Aller-Leinetal Unterschutzstellung: SPD-Kreistagsfraktion will rechtliche und finanzielle Sicherheit

 

Heidekreis. Die SPD-Kreistagsfraktion wird, wie Fraktionsvorsitzender Dieter Möhrmann, Schneverdingen, heute gegenüber der Presse erklärte, der Erarbeitung eines Satzungsentwurfes für das Aller-Leinetal allein auf der Basis des Landschaftsschutzes ohne Vorbedingungen nicht zustimmen.

"Wir verlangen vor einem solchen Beschluss, der nun im Kreisausschuss gefasst werden soll, dass soweit irgend möglich Rechtssicherheit für die Grundeigentümer aber auch für den Landkreis hergestellt wird", so Möhrmann. " Wir wollen vermeiden, dass der Heidekreis juristisches Lehrgeld wie bei dem von den Gerichten für unzulässig erklärten Beschlüsse zu Windkraftanlagen-Standorten in sechs-stelliger Höhe bezahlen muss. Ebenso soll rechtlich vorher sichergestellt werden, dass betroffene Grundeigentümer auch bei der Ausweisung als Landschaftsschutzgebiet die gleichen Erschwernisausgleichszahlungen erhalten können, beides soll das zuständige Umweltministerium in Hannover vorher bestätigen", so Möhrmann weiter. Die untere Naturschutzbehörde hatte auf entsprechende Rechtsprechung des Europäischen Gerichtshofes hingewiesen.

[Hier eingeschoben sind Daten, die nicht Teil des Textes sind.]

Definition DecodeDelegation (wire : option Block) : outcome Delegation :=
  match wire with
  | None => Err ErrNonExistent
  | Some wire =>
      let* (wire, _) := Parse wire in
      match Block.Find wire T.Preference, Block.Find wire T.Name with
      | Some p, Some n =>
          let* preference := DecodeNNIBlock (Some p) in
          let* name := DecodeName (Some n) in
          Ok (mkDelegation preference name (Some wire))
      | _, _ => Err ErrNonExistent
      end
  end.

Definition SetPreference (p : Z) (d : Delegation) : Delegation := mkDelegation p (delname d) None.
Definition SetDelegationName (n : Name) (d : Delegation) : Delegation := mkDelegation (preference d) n None.

(** [Encode]: builds on the wire it has found to be nil. *)
Definition Delegation_Encode (d : Delegation) : outcome Block :=
  match delwire d with Some w => Ok w | None => Panic end.

Definition Delegation_String (d : Delegation) : list byte :=
  gs "Delegation(" ++ FormatUint (preference d) ++ gs ", " ++ (Name_String (delname d)).2 ++ gs ")".

(** ** Lemmas *)

(** The flat form of a block whose value is the encoding of another one. *)
Lemma flat_nested t b : flat (NewBlock t (enc b)) = flat (parent t [b]).
Proof. apply flat_eq; [done|]. unfold body. cbn. by rewrite app_nil_r. Qed.

Lemma wire_Wire b : coherent b -> wire (Wire b) = enc b.
Proof. intros Hc. by destruct (Wire_coherent b Hc) as (? & _). Qed.

Lemma wire_Wire_Wire b : coherent b -> wire (Wire (Wire b)) = enc b.
Proof.
  intros Hc. rewrite wire_Wire by auto with tlv. by destruct (Wire_coherent b Hc) as (_ & ? & _).
Qed.

(** Durations of whole milliseconds that fit survive. *)
Definition whole_ms (d : Z) : Prop := d mod Millisecond = 0 /\ 0 <= d < 2 ^ 63.

Lemma ms_roundtrip d : whole_ms d -> 0 <= duration_ms d < 2 ^ 64 /\ ms_duration (duration_ms d) = d.
Proof.
  unfold whole_ms, duration_ms, ms_duration, Millisecond. intros [Hm Hd].
  apply Z.mod_divide in Hm as [k ->]; [|lia]. rewrite Z.quot_mul by lia.
  rewrite u64_small by lia. rewrite (i64_small k) by lia. rewrite i64_small by lia. lia.
Qed.

Definition final_ok (f : NameComponent) : Prop :=
  match f with NilInterface => True | NilPointer _ => False | Comp c => cache_ok c /\ decodable c end.

(** A MetaInfo without a cached wire whose fields can be sent. *)
Record meta_ok (m : MetaInfo) : Prop := {
  meta_wire : mwire m = None;
  meta_type : forall v, contentType m = Some v -> 0 <= v < 2 ^ 64;
  meta_fresh : forall d, freshnessPeriod m = Some d -> whole_ms d;
  meta_final : final_ok (finalBlockID m) }.

Definition copy_component (f : NameComponent) : NameComponent :=
  match f with Comp c => Comp (component_DeepCopy c) | f => f end.

(** The same fields, the caches apart. *)
Definition same_meta (m m' : MetaInfo) : Prop :=
  contentType m' = contentType m /\ freshnessPeriod m' = freshnessPeriod m /\ finalBlockID m' = copy_component (finalBlockID m).

Definition final_blocks (f : NameComponent) : list Block :=
  match f with Comp c => [NewBlock T.FinalBlockID (enc (component_block c))] | _ => [] end.
Definition meta_blocks (m : MetaInfo) : list Block :=
  opt_block (fun v => NewBlock T.ContentType (EncodeNNI v)) (contentType m)
  ++ opt_block (fun d => NewBlock T.FreshnessPeriod (EncodeNNI (duration_ms d))) (freshnessPeriod m)
  ++ final_blocks (finalBlockID m).

Lemma meta_blocks_coherent m : Forall coherent (meta_blocks m).
Proof.
  unfold meta_blocks. destruct (contentType m), (freshnessPeriod m), (finalBlockID m); repeat constructor.
Qed.

Lemma meta_blocks_types m : Forall (fun e => 0 <= tlvType e < 2 ^ 32) (meta_blocks m).
Proof.
  unfold meta_blocks. destruct (contentType m), (freshnessPeriod m), (finalBlockID m); repeat constructor; done.
Qed.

 Im September-Kreistag 2017 hatte Landrat Ostermann angekündigt, dass er die Untere Naturschutzbehörde anweisen werde, die geplante Unterschutzstellung des Aller-Leinetals als FFH-Gebiet Natura 2000  als Satzungsentwurf auf der Basis eines Landschaftsschutzgebietes und nicht als Naturschutzgebiet  zu erarbeiten, wenn das die politischen Gremien des Heidekreises so beschließen. Dies ist bisher nicht umgesetzt worden, weil zunächst die Betroffenheitsanalyse abgewartet werden sollte, diese wurde inzwischen in einer öffentlichen Sitzung des Kreisumweltausschusses vorgestellt. Dabei wurde unter anderem deutlich, dass allein das Volumen des bisher gezahlten Erschwernisausgleiches für Einschränkungen der Bewirtschaftung rund 630.000 Euro pro Jahr beträgt. Die SPD-Kreistagsfraktion hat deshalb folgenden Antrag gestellt:

Die SPD-Kreistagsfraktion beantragt, den Beschluss bis nach dem geplanten Gespräch über die Umsetzung des FFH/Natura 2000-Gebietes im Bereich des Aller-Leinetals mit Umweltminister O. Lies am 13.1.18 zu vertagen.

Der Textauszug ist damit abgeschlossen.